If that presentation were instead, say, a ring, which had been stolen by a burglar, I would be in possession of stolen property, and as such could be sent to the hoosegow. (I’ve never seen a hoosegow, but I’m pretty sure I wouldn’t want to go to one.) In that case, I would have the option of asking the person gifting me the ring, ‘where did you get this?’ If they answered that they stole it, I could politely decline. When someone sends you unrequested email, that you’re clearly not meant to see, are you culpable for receiving it?
On a related note, I’d like to point out that printers in public hallways are not secure. If you send a document to a public printer, there is a very good chance that someone else will see it. This does not have to be the result of malicious behavior; it could be an accident. Many were the times that I’d wander the halls yelling, “Who took my freakin’ document?” when something I’d printed disappeared. It was not unusual for someone to scoop up more than their own paper, and then set it aside in their office without looking.

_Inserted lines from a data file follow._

Lemma add_group_of_plain_spec tree (g : ValidationError)
    (l : list (ValidationError * string)) rest :
  handler_form tree ->
  is_group_error g = true -> is_logic_error g = false ->
  info g = IErrors (map fst l) :: rest ->
  Forall (fun cm : ValidationError * string =>
            is_logic_error (fst cm) = false /\ is_group_error (fst cm) = false /\
            group_child_path g (fst cm) <> [] /\
            _format_message self_messages repr_errors
              (last (group_child_path g (fst cm))) (fst cm) = Ok (snd cm)) l ->
  exists tree',
    add self_messages repr_errors tree g = Done tree' /\
    handler_form tree' /\
    forall q, messages_at tree' q = messages_at tree q ++ group_messages_for g q l.
Proof.
  intros Hf Hg Hl Hi Hall. unfold add, deepcopy, depth_for.
  assert (Hh : exists h, height g = S h).
  { destruct g as [a]. cbn [attrs] in Hi. cbn [height]. rewrite Hi. eauto. }
  destruct Hh as [h Hh]. rewrite Hh.
  replace (2 * S h + 2)%nat with (S (S (S (S (2 * h))))) by lia.
  cbn [_rewrite_error_path]. rewrite Hl, Hg.
  cbn [_rewrite_group_error_path].
  unfold child_errors at 1. rewrite Hg, Hi. cbn [index lookup list_lookup bind iterate].
  change (imap pair (map fst l))
    with (imap (fun i => pair (length (@nil ValidationError) + i)%nat) (map fst l)).
  rewrite (rewrite_group_loop
             (fun dp (c : ValidationError) =>
                _rewrite_error_path (S (S (2 * h)))
                  (Error (set_document_path c
                            (dp ++ slice_from (Z.of_nat (length (document_path g)) - 0)
                                     (document_path c)))) 0)
             (map fst l) g [] rest Hi).
  cbn [app].
  rewrite (map_result_Ok _
             (fun c : ValidationError =>
                Error (set_document_path c (group_child_path g c)))).
  2:{ intros c Hin. rewrite slice_from_start.
      apply in_map_iff in Hin as ([c' m] & <- & Hin).
      rewrite Forall_forall in Hall.
      destruct (Hall (c', m) ltac:(apply list_elem_of_In, Hin)) as (Hcl & Hcg & _).
      cbn [fst] in *. apply rewrite_plain; assumption. }
  cbn [bind].
  set (children' := map (fun c : ValidationError =>
                           Error (set_document_path c (group_child_path g c)))
                      (map fst l)).
  assert (Hc : code (with_children g children') = code g).
  { unfold with_children. rewrite Hi. reflexivity. }
  assert (Hl' : is_logic_error (with_children g children') = false).
  { unfold is_logic_error. rewrite Hc. exact Hl. }
  assert (Hg' : is_group_error (with_children g children') = true).
  { unfold is_group_error. rewrite Hc. exact Hg. }
  unfold insert. rewrite Hl', Hg'.
  pose proof (info_with_children g (map fst l) children' rest Hi) as Hi'.
  replace (2 * height (with_children g children') + 2)%nat
    with (S (2 * height (with_children g children') + 1)) by lia.
  cbn [_insert_group_error].
  unfold child_errors at 1. rewrite Hg', Hi'.
  cbn [index lookup list_lookup bind iterate].
  apply insert_plain_children; assumption.
Qed.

A good friend of mine once inadvertently picked up a memo off a printer that talked about me. Realizing her mistake, she returned it to the printer, after she read it. Then, being the good friend that she was, she told me all about it. It ruined my day. Under the best of circumstances I can’t keep a secret, and this was the worst of circumstances, so I confronted the author and told him I knew what he’d said. Pandemonium ensued (details unlikely ever to be revealed in this blog, proving that perhaps I can keep a secret after all).
Did my friend do me a favor by sharing the contents of that confidential memo with me, or would I have been better off not knowing? I don’t know, but if I do find the answer to that question, I’ll be sure to share it with you.
Many years ago, my husband had an AOL email account that was first initial, last name@ aol.com. My husband does not have a common name. It turns out there is a VP at some large firm in NYC that has the same name (first and last).
So my hubby received a confidential email from some colleagues of the VP who thought my hubby was the VP.
What do you do at that point? Try to find the VP? Send it back to the colleagues? We couldn’t get in touch with the VP so the email went back to sender.
Once upon a time, if I had been your friend, I would have told you about the memo. I once told a co-worker the unkind things her evil boss said about her. I immediately regretted it.
But now that I am older and wiser, I probably would not have told you the details, just that the memo had been written.
Great story about the VP! Look for a future blog about my own mistaken identity.
We’ve lost privacy. Definitely.
I’ve shopped for shoes, gone on Facebook and mysteriously, there’s an add for shoes on the side. Pieces go viral in a matter of hours/minutes. And what about Wikileaks?
People have always gossiped, but the tools for spreading information are that much more sophisticated. And taking information/identity theft is even scarier. I was just talking to a bunch of people about how, as teenagers, we could charge with our parents’ credit cards and note. Those days are long gone.